Danny Funt: They don't have anyone on a publishing, or business, or corporate side calling shots.
Micah: I spoke with this guy, Danny Funt, who wrote about the worker-owned model for the Columbia Journalism Review. The journalists are the ones steering the ship. They view the corporate side of media as just fat that could be trimmed, and as the editor-in-chief of Defector told me, "When you aren't determined to grow at a rapid pace, and you aren't beholden to those kind of corporate bosses, running a media company really isn't that complicated."
Inspired by Hell Gate and Defector, more worker-owned outlets have come on the scene, including 404 Media, an especially industrious site known for its mix of fun Internet coverage, and hard-nosed investigations.
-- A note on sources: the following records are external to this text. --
(* ===== verification/UserHeap.v ===== *)
(** * The heap of user programs ([syscall/posix.rs])

    [malloc] and its relatives are system calls.  The kernel keeps one table of
    live blocks and one list of free blocks for all processes; a block is a
    run of pages of an address space, named by its page-table root, with a
    header of 16 bytes in front of the memory it hands out.  New blocks come
    from [VaAlloc.mmap_anon].

    [heap_blocks_disjoint] is the contract of an allocator, over histories of
    all calls in all address spaces; [realloc_keeps_contents] is about the
    bytes.  [malloc_size_wraps] and [aligned_alloc_ignores_alignment] are
    defects. *)

From Stdlib Require Import ZArith Lia Sorting.Sorted.
From stdpp Require Import base numbers strings option relations list gmap sorting.
From S2P Require Import Prelude FrameAlloc Paging VaAlloc CString.

Local Open Scope Z_scope.

Module UserHeap.
Import CString.

(** ** State *)

Record MallocBlock := mkBlock { pml4 : Z; base : Z; size : Z; pages : Z }.

#[global] Instance MallocBlock_inhabited : Inhabited MallocBlock := populate (mkBlock 0 0 0 0).

(** [MALLOC_ALLOCS] by address space and address, and [MALLOC_FREE]. *)
Record Heap := mkHeap { allocs : gmap (Z * Z) MallocBlock; free : list MallocBlock }.

Definition Heap_new : Heap := mkHeap ∅ [].

Definition set_size (b : MallocBlock) (n : Z) : MallocBlock := mkBlock (pml4 b) (base b) n (pages b).
Definition set_pages (b : MallocBlock) (n : Z) : MallocBlock := mkBlock (pml4 b) (base b) (size b) n.

(** The heap, the table of address ranges and the memory of each address
    space. *)
Record World := mkWorld { heap : Heap; ranges : VaAlloc.LibTable; umem : Z → memory }.

Definition set_umem (w : World) (p : Z) (m : memory) : World :=
  mkWorld (heap w) (ranges w) (λ q, if q =? p then m else umem w q).

(** ** The free list *)

(** [Vec::swap_remove]. *)
Definition swap_remove {A} (l : list A) (i : nat) : list A :=
  match last l with
  | Some x => if (S i =? length l)%nat then removelast l else <[i := x]> (removelast l)
  | None => l
  end.

Definition take_free_malloc_block (l : list MallocBlock) (p npages : Z) : option (list MallocBlock * MallocBlock) :=
  match position (λ b, (pml4 b =? p) && (npages <=? pages b)) l with
  | None => None
  | Some idx =>
      let block := l !!! idx in
      let l1 := swap_remove l idx in
      if npages <? pages block then
        let split_block := mkBlock p (u64 (base block + npages * 4096)) 0 (pages block - npages) in
        Some (l1 ++ [split_block], set_pages block npages)
      else Some (l1, block)
  end.

(** The order of the sort: the address space, then the address. *)
Definition block_le (a b : MallocBlock) : Prop := pml4 a < pml4 b ∨ pml4 a = pml4 b ∧ base a ≤ base b.
#[global] Instance block_le_dec a b : Decision (block_le a b).
Proof. unfold block_le. solve_decision. Defined.

(** One round of the loop that joins neighbours in place; the state is the
    vector and [write_idx]. *)
Definition coalesce_step (read_idx : nat) (s : list MallocBlock * nat) : outcome (list MallocBlock * nat) :=
  let '(l, write_idx) := s in
  let! next := load l read_idx in
  let! curr := load l write_idx in
  if (pml4 curr =? pml4 next) && (u64 (base curr + pages curr * 4096) =? base next) then
    let! l1 := store l write_idx (set_pages curr (pages curr + pages next)) in Val (l1, write_idx)
  else
    let! l1 := store l (S write_idx) next in Val (l1, S write_idx).

Definition coalesce_free_blocks (l : list MallocBlock) : outcome (list MallocBlock) :=
  if (length l <? 2)%nat then Val l
  else
    let sorted := merge_sort block_le l in
    let! r := for_range 1 (length sorted - 1) coalesce_step (sorted, O) in
    Val (take (S r.2) r.1).

(** ** Calls *)

Section calls.
(** The page tables when the call is made, the process and its root. *)
Context (mm : Paging.Mm) (pid root : Z).

Definition pages_of (n : Z) : Z := (u64 (n + 16) + 4095) / 4096.

Definition record_block (w : World) (ptr : Z) (b : MallocBlock) (l : list MallocBlock) (t : VaAlloc.LibTable) : World :=
  mkWorld (mkHeap (<[(root, ptr) := b]> (allocs (heap w))) l) t
    (λ q, if q =? root then write_u64_user (umem w root) (base b) (size b) else umem w q).

Definition sys_malloc (n : Z) (w : World) : World * Z :=
  if n =? 0 then (w, 8)
  else if pid =? 0 then (w, 0)
  else
    let npages := pages_of n in
    match take_free_malloc_block (free (heap w)) root npages with
    | Some (l, block) =>
        let ptr := u64 (base block + 16) in
        (record_block w ptr (set_size block n) l (ranges w), ptr)
    | None =>
        let '(t, va) := VaAlloc.mmap_anon mm (ranges w) root 0 npages in
        if va =? u64_MAX then (mkWorld (heap w) t (umem w), 0)
        else
          let ptr := u64 (va + 16) in
          (record_block w ptr (mkBlock root va n npages) (free (heap w)) t, ptr)
    end.
(* ===== verification/Tar.v ===== *)
(** * The embedded archive ([fs/initramfs.rs])

    The kernel carries a tar archive and walks its headers of 512 bytes at
    every lookup.  [archive] is a reference writer of the format; the theorem
    [archive_served] says what the three walks answer on every archive it
    writes. *)

From Stdlib Require Import ZArith Lia.
From stdpp Require Import base numbers strings option list.
From S2P Require Import Prelude Http.

Local Open Scope Z_scope.

Module Tar.

(** ** Strings *)

(** [from_utf8(bs).unwrap_or("")]; a string is its bytes. *)
Definition str_of (bs : bytes) : bytes := if isSome (Http.from_utf8 bs) then bs else [].

(** [trim_start_matches] with a non-empty pattern takes off as many copies as
    there are, at most the length of the string. *)
Fixpoint trim_loop (fuel : nat) (p s : bytes) : bytes :=
  match fuel with
  | O => s
  | S f => match strip_prefix p s with Some r => trim_loop f p r | None => s end
  end.
Definition trim_start_matches (p s : bytes) : bytes := trim_loop (length s) p s.
Definition trim_end_slash (s : bytes) : bytes := reverse (trim_start_matches (str "/") (reverse s)).

(** ** Headers *)

Definition BLOCK : Z := 512.

Fixpoint octal_loop (s : bytes) (val : Z) : Z :=
  match s with
  | [] => val
  | b :: s' =>
      if (b =? 0) || (b =? 32) then val
      else octal_loop s' (if (48 <=? b) && (b <=? 55) then u64 (val * 8 + (b - 48)) else val)
  end.
Definition parse_octal (s : bytes) : Z := octal_loop s 0.

Definition header_name (h : bytes) : bytes := str_of (nul_trim (slice h 0 100)).
Definition header_size (h : bytes) : Z := parse_octal (slice h 124 135).
Definition typeflag (h : bytes) : Z := h !!! 156%nat.
Definition is_file (h : bytes) : bool := (typeflag h =? 48) || (typeflag h =? 0).

Definition div_ceil (n m : Z) : Z := (n + m - 1) / m.

(** The position of the header behind this one. *)
Definition next_pos (pos size : Z) : Z := pos + (BLOCK + div_ceil size BLOCK * BLOCK).

Definition range_of (data : bytes) (lo hi : Z) : bytes := slice data (Z.to_nat lo) (Z.to_nat hi).

(** Every round moves on by a block or more, so that the walks need no more
    rounds than the archive has bytes. *)
Fixpoint find_loop (fuel : nat) (data want : bytes) (pos : Z) : option bytes :=
  match fuel with
  | O => None
  | S f =>
      let len := Z.of_nat (length data) in
      if pos + BLOCK <=? len then
        let header := range_of data pos (pos + BLOCK) in
        if header !!! 0%nat =? 0 then None
        else
          let size := header_size header in
          let data_start := pos + BLOCK in
          let data_end := data_start + size in
          let cmp := trim_start_matches (str "./") (header_name header) in
          if is_file header && bytes_eqb cmp want && (data_end <=? len)
          then Some (range_of data data_start data_end)
          else find_loop f data want (next_pos pos size)
      else None
  end.

Definition find_in_tar (data path : bytes) : option bytes :=
  let want := trim_start_matches (str "./") (trim_start_matches (str "/") path) in
  find_loop (length data) data want 0.

(** The name a file is listed under. *)
Definition relative (prefix cmp : bytes) : option bytes :=
  match prefix with
  | [] => Some cmp
  | _ =>
      match strip_prefix prefix cmp with
      | Some r => let rest := trim_start_matches (str "/") r in
                  match rest with [] => None | _ => Some rest end
      | None => None
      end
  end.

(** The bytes written from [out] on; [written] is their number. *)
Definition emit (cap : Z) (out line : bytes) : bytes :=
  if Z.of_nat (length out) + (Z.of_nat (length line) + 1) <=? cap then out ++ line ++ [10] else out.
(* ===== verification/Ext2.v ===== *)
(** * The ext2 reader ([fs/ext2.rs])

    A volume is read through the block device one sector at a time; the device
    is the argument [sector].  [volume] says what it means for a disk to hold a
    given set of directories and files, and [ext2_refines_volume] that paths,
    listings and contents are those of the volume, on every disk.
    [ext2_file_as_directory] and [ext2_large_file_panics] are defects. *)

From Stdlib Require Import ZArith Lia.
From stdpp Require Import base numbers strings option list.
From S2P Require Import Prelude.

Local Open Scope Z_scope.

Module Ext2.

(** ** Structures on the disk *)

(** A little-endian field of [n] bytes at an offset. *)
Definition field (n : nat) (data : bytes) (off : nat) : Z := le_val (slice data off (off + n)).

(** The fields that are read. *)
Record Superblock := mkSuper {
  s_blocks_count : Z; s_log_block_size : Z; s_blocks_per_group : Z; s_inodes_per_group : Z;
  s_magic : Z; s_rev_level : Z; s_inode_size : Z
}.

Definition superblock_at (d : bytes) : Superblock :=
  mkSuper (field 4 d 4) (field 4 d 24) (field 4 d 32) (field 4 d 40) (field 2 d 56) (field 4 d 76) (field 2 d 88).

Definition EXT2_MAGIC : Z := 0xEF53.
Definition EXT2_FT_REG_FILE : Z := 1.
Definition EXT2_FT_DIR : Z := 2.
Definition S_IFMT : Z := 0xF000.
Definition S_IFREG : Z := 0x8000.

Record GroupDesc := mkGroup { bg_inode_table : Z }.
Definition group_at (d : bytes) : GroupDesc := mkGroup (field 4 d 8).

Record Inode := mkInode { i_mode : Z; i_size : Z; i_block : list Z }.
Definition inode_at (d : bytes) : Inode :=
  mkInode (field 2 d 0) (field 4 d 4) (map (λ k, field 4 d (40 + 4 * k)) (seq 0 15)).

Record DirEntry := mkDirEntry { de_inode : Z; rec_len : Z; name_len : Z; file_type : Z }.
Definition dir_entry_at (d : bytes) : DirEntry := mkDirEntry (field 4 d 0) (field 2 d 4) (field 1 d 6) (field 1 d 7).

Record Ext2Fs := mkFs { block_size : Z; inodes_per_group : Z; inode_size : Z; groups : list GroupDesc }.

(** ** The driver *)

Section driver.
(** A sector of the block device, if it can be read, and the bytes that happen
    to be behind a buffer of the kernel. *)
Context (sector : Z → option bytes) (behind : bytes).

(** [virtio_blk::read_sectors], one request for each sector. *)
Fixpoint read_from (n : nat) (s : Z) : option bytes :=
  match n with
  | O => Some []
  | S n' =>
      match sector s with
      | Some d => match read_from n' (s + 1) with Some r => Some (d ++ r) | None => None end
      | None => None
      end
  end.
Definition read_sectors (s n : Z) : option bytes := read_from (Z.to_nat n) s.

Section mounted.
Context (fs : Ext2Fs).

Definition read_block (block : Z) : option bytes :=
  if block =? 0 then None
  else
    let sectors_per_block := block_size fs / 512 in
    read_sectors (block * sectors_per_block) sectors_per_block.

Definition read_inode (ino : Z) : outcome (option Inode) :=
  if ino =? 0 then Val None
  else if inodes_per_group fs =? 0 then Panic
  else
    let idx := ino - 1 in
    let group := idx / inodes_per_group fs in
    let loc := idx mod inodes_per_group fs in
    match groups fs !! Z.to_nat group with
    | None => Val None
    | Some gd =>
        let byte_off := loc * inode_size fs in
        let s := bg_inode_table gd * (block_size fs / 512) + byte_off / 512 in
        match read_sectors s 1 with
        | None => Val None
        | Some data =>
            let in_sec := byte_off mod 512 in
            if Z.of_nat (length data) <? in_sec + inode_size fs then Val None
            else Val (Some (inode_at (drop (Z.to_nat in_sec) data ++ behind)))
        end
    end.

Definition nonzero (b : Z) : option Z := if b =? 0 then None else Some b.

(** [u32::from_le_bytes(data[off..off+4])] *)
Definition word_at (data : bytes) (off : Z) : outcome Z :=
  let! w := slice_checked data (Z.to_nat off) (Z.to_nat (off + 4)) in Val (le_val w).

Definition ptrs_per_block : Z := u32 (block_size fs / 4).
Lemma update_first_fd f ev d l l' e :
  update_first (λ e, fd e =? f) (λ e, mkEntry (fd e) ev d) l = Some l' → e ∈ l' → ∃ e0, e0 ∈ l ∧ fd e0 = fd e.
Proof.
  revert l'. induction l as [|x l IH]; intros l'; cbn; [done|]. destruct (fd x =? f).
  - intros [= <-] He. apply elem_of_cons in He as [->|He]; [exists x; split; [left|done]|]. exists e. split; [by right|done].
  - destruct (update_first _ _ l) as [l1|]; [|done]. intros [= <-] He. apply elem_of_cons in He as [->|He].
    + exists x. split; [left|done].
    + destruct (IH _ eq_refl He) as (e0 & H0 & Hf). exists e0. split; [by right|done].
Qed.

Lemma ctl_ok m w epfd op f ptr s r :
  sys_epoll_ctl_real m epfd op f ptr (poll w) = (s, r) → op = 2 ∨ readable (poll w) (u32 f) = false →
  (∀ p, wait_ok w p) → ∀ p, wait_ok (set_poll w s) p.
Proof.
  intros H Hop Hok p. apply (keeps_ok w); [done| |done].
  assert (∃ l, s = set_epolls (poll w) (<[u32 epfd := l]> (EPOLL_TABLE (poll w))) ∧
    ∀ e, e ∈ l → (∃ e0, e0 ∈ default [] (EPOLL_TABLE (poll w) !! u32 epfd) ∧ fd e0 = fd e) ∨ (fd e = u32 f ∧ op ≠ 2)) as (l & -> & Hl).
  { unfold sys_epoll_ctl_real in H. destruct (Z.eqb_spec op 2) as [Ho|Ho].
    - injection H as <- _. eexists. split; [done|]. intros e He. left. exists e. split; [|done].
      apply list_elem_of_In in He. apply filter_In in He as [He _]. by apply list_elem_of_In.
    - destruct (_ || _); [|injection H as <- _; eexists; split; [done|]; intros e He; left; by exists e].
      destruct (ptr =? 0); [injection H as <- _; eexists; split; [done|]; intros e He; left; by exists e|].
      destruct (update_first _ _ _) as [l1|] eqn:E; injection H as <- _; eexists; (split; [done|]); intros e He.
      + left. by eapply update_first_fd.
      + apply elem_of_app in He as [He|He]; [left; by exists e|]. apply list_elem_of_singleton in He as ->. by right. }
  apply keeps_tables; [done|]. intros epfd' g (e & He & <-) Hr. split; [|done]. cbn in He.
  destruct (decide (epfd' = u32 epfd)) as [->|Hne].
  - rewrite lookup_insert_eq in He. cbn in He. destruct (Hl e He) as [(e0 & H0 & Hf)|[Hf Hop2]]; [by exists e0|].
    destruct Hop as [|Hop]; [done|]. rewrite Hf in Hr. unfold readable in *. cbn in Hr. congruence.
  - rewrite lookup_insert_ne in He by done. by exists e.
Qed.
(* ===== verification/Fd.v ===== *)
(** * Descriptors ([syscall/handlers/fd.rs], [syscall/tables.rs])

    The table of open files, the pipes and the calls on descriptors, on top of
    the file system of [Vfs] and of the timers and counters of [Poll].

    [descriptors_refine] says that they are a table of open files and a byte
    queue for each pipe, whose ends are open when a descriptor names them: ring
    indices and reference counts are not observable.  [open_and_read] follows a
    file from its path to the memory of the reader.  [fstat_panics] and
    [open_file_dropped] are defects. *)

From Stdlib Require Import ZArith Lia FunctionalExtensionality.
From stdpp Require Import base numbers strings option relations list gmap.
From S2P Require Import Prelude Ring Http Tar Ramdisk Vfs CString Poll.

Local Open Scope Z_scope.

Module Fd.
Import CString.

(** ** State *)

Record OpenFile := mkFile {
  data : Vfs.Slice; offset : Z; used : bool; is_dir : bool; dir_path : bytes; dir_path_len : nat; pipe_id : Z;
  pipe_is_write : bool
}.

Definition MAX_OPEN_FILES : Z := 64.
Definition PIPE_BUF_SIZE : nat := 4096.
Definition MAX_PIPES : nat := 32.

Record PipeBuf := mkPipe { buf : bytes; head : nat; tail : nat; len : nat; r_refs : Z; w_refs : Z }.

Definition empty_file (d : Vfs.Slice) : OpenFile := mkFile d 0 true false (replicate 192 0) 0 (-1) false.
Definition closed_file : OpenFile := mkFile (Vfs.Static []) 0 false false (replicate 192 0) 0 (-1) false.
Definition pipe_end (pid : Z) (is_write : bool) : OpenFile :=
  mkFile (Vfs.Static []) 0 true false (replicate 192 0) 0 pid is_write.

(** The file system, the tables of [poll.rs], the two tables and the text
    written to the console. *)
Record Kernel := mkKernel {
  fs : Vfs.State; polls : Poll.State; OPEN_FILES : list OpenFile; PIPES : list PipeBuf; console : bytes
}.

Definition Kernel_new (archive : bytes) : Kernel :=
  mkKernel (Vfs.init (Vfs.State_new archive)) Poll.State_new (replicate (Z.to_nat MAX_OPEN_FILES) closed_file)
    (replicate MAX_PIPES (mkPipe (replicate PIPE_BUF_SIZE 0) 0 0 0 0 0)) [].

Definition set_fs (k : Kernel) (s : Vfs.State) : Kernel := mkKernel s (polls k) (OPEN_FILES k) (PIPES k) (console k).
Definition set_polls (k : Kernel) (p : Poll.State) : Kernel := mkKernel (fs k) p (OPEN_FILES k) (PIPES k) (console k).
Definition set_files (k : Kernel) (t : list OpenFile) : Kernel := mkKernel (fs k) (polls k) t (PIPES k) (console k).
Definition set_pipes (k : Kernel) (p : list PipeBuf) : Kernel := mkKernel (fs k) (polls k) (OPEN_FILES k) p (console k).
Definition set_console (k : Kernel) (t : bytes) : Kernel := mkKernel (fs k) (polls k) (OPEN_FILES k) (PIPES k) t.
(** A device without a store gets an empty one. *)
Lemma init_formats d g e :
  alive d → DATA_START_SECTOR ≤ capacity d < 2 ^ 64 → read_superblock d = Err e →
  ∃ s, init (restarted d) g = (s, g, true) ∧ holds s [] ∧ capacity (dev s) = capacity d ∧
    next_data_sector s = DATA_START_SECTOR ∧ sectors (dev s) 2 = replicate 512 0 ∧
    (∀ y, 13 ≤ y → sectors (dev s) y = sectors d y).
Proof.
  intros Ha Hc He. unfold DATA_START_SECTOR in Hc. unfold init. rewrite restarted_alive by done.
  rewrite (al_ready _ Ha), He. cbn [negb]. unfold format_store.
  destruct (super_written d (mkSuper 1 1 DATA_START_SECTOR 0) Ha) as (d1 & -> & [A1 C1 O1 _] & R1);
    [lia|repeat split; done|].
  destruct (zero_sectors_ok (Z.to_nat CATALOG_SECTORS) d1 CATALOG_SECTOR A1) as (d2 & -> & [A2 C2 O2 R2]);
    [unfold CATALOG_SECTOR; lia|unfold CATALOG_SECTOR, CATALOG_SECTORS; lia|].
  unfold CATALOG_SECTOR, CATALOG_SECTORS in O2, R2.
  assert (read_superblock d2 = read_superblock d1) as ER.
  { unfold read_superblock. rewrite !read_alive by done. rewrite (read_loop_ext _ d1 d2); try done.
    intros x Hx. apply O2. unfold SUPER_SECTOR in Hx. lia. }
  rewrite ER, R1. cbn [sb_next_app_id sb_next_data_sector].
  assert (read_sectors d2 CATALOG_SECTOR CATALOG_SECTORS = Ok (catalog_bytes behind [])) as Hcat.
  { rewrite read_alive by done. unfold CATALOG_SECTOR, CATALOG_SECTORS. rewrite R2.
    rewrite catalog_packed, take_ge; [done|rewrite length_replicate; lia|constructor|simpl; lia]. }
  exists (mkStore d2 true 1 DATA_START_SECTOR). split; [|split; [split; [done|exists []]|]].
  - unfold hydrate_registry, read_catalog. rewrite Hcat, stored_catalog_roundtrip; [done|constructor|simpl; lia].
  - split; cbn [dev next_data_sector next_app_id]; unfold DATA_START_SECTOR; try done; try lia.
    + exists 0. by rewrite ER, R1.
    + simpl. lia.
  - cbn [dev next_data_sector]. split_and!; [congruence|done| |].
    + pose proof (read_loop_sector _ _ _ _ 1 A2 R2 ltac:(lia)) as E2. change (1 + Z.of_nat 1) with 2 in E2.
      rewrite E2, (take_ge (replicate _ _)), drop_replicate, take_replicate by (rewrite length_replicate; lia).
      reflexivity.
    + intros y Hy. rewrite O2, O1 by lia. done.
Qed.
The four co-founders of 404 come from Motherboard, Vice's science and tech vertical, Jason Koebler, the former Editor-in-Chief of Motherboard, Samantha Cole, and Emmanuel Mayberg, who are both editors there, and Joseph Cox, an investigative reporter.
Now, a year in, I called up Samantha Cole to discuss the challenges she and her team have faced since they started their own outlet, and what their success can teach us about the future of news. Sam, welcome to the show.
Samantha Cole: Thank you so much for having me. I'm so excited to be here.
Micah: Vice Media, your former employer, went bankrupt early last summer, and a few months later, you and three other reporters from Motherboard created 404 Media. Where did you get the idea?
Samantha: We really don't know what else to do, [laughs] so as journalists, it's like, we love doing this work, we love doing this job, so let's try to do it, and see if we can do it in a way that really serves readers more directly than Vice was allowing us to do.
Micah: Just give me a tiny peek under the hood. Did you have outside funding? Had you ever run a business before? Had you ever worked at a cooperatively run organization of any kind?
Samantha: The answer to all the above is, no. [chuckles] Obviously, Jason and Emmanuel have lots of experience being managers, and getting the side of the journalism business that involves advertising, and dealing with the money side of things a little more, but Joseph and I were just journalists. We stuck with the journalism, so, yes, we weren't taking any outside investment very intentionally.
We saw what happened with investment, and how it can go wrong in the industry. Especially, at places like Vice, where they had all this overhead. They were beholden to investors.
Micah: They had a bunch of VC money that was cushy and great while it was good, but then they came knocking, and they said, "Where is our value?"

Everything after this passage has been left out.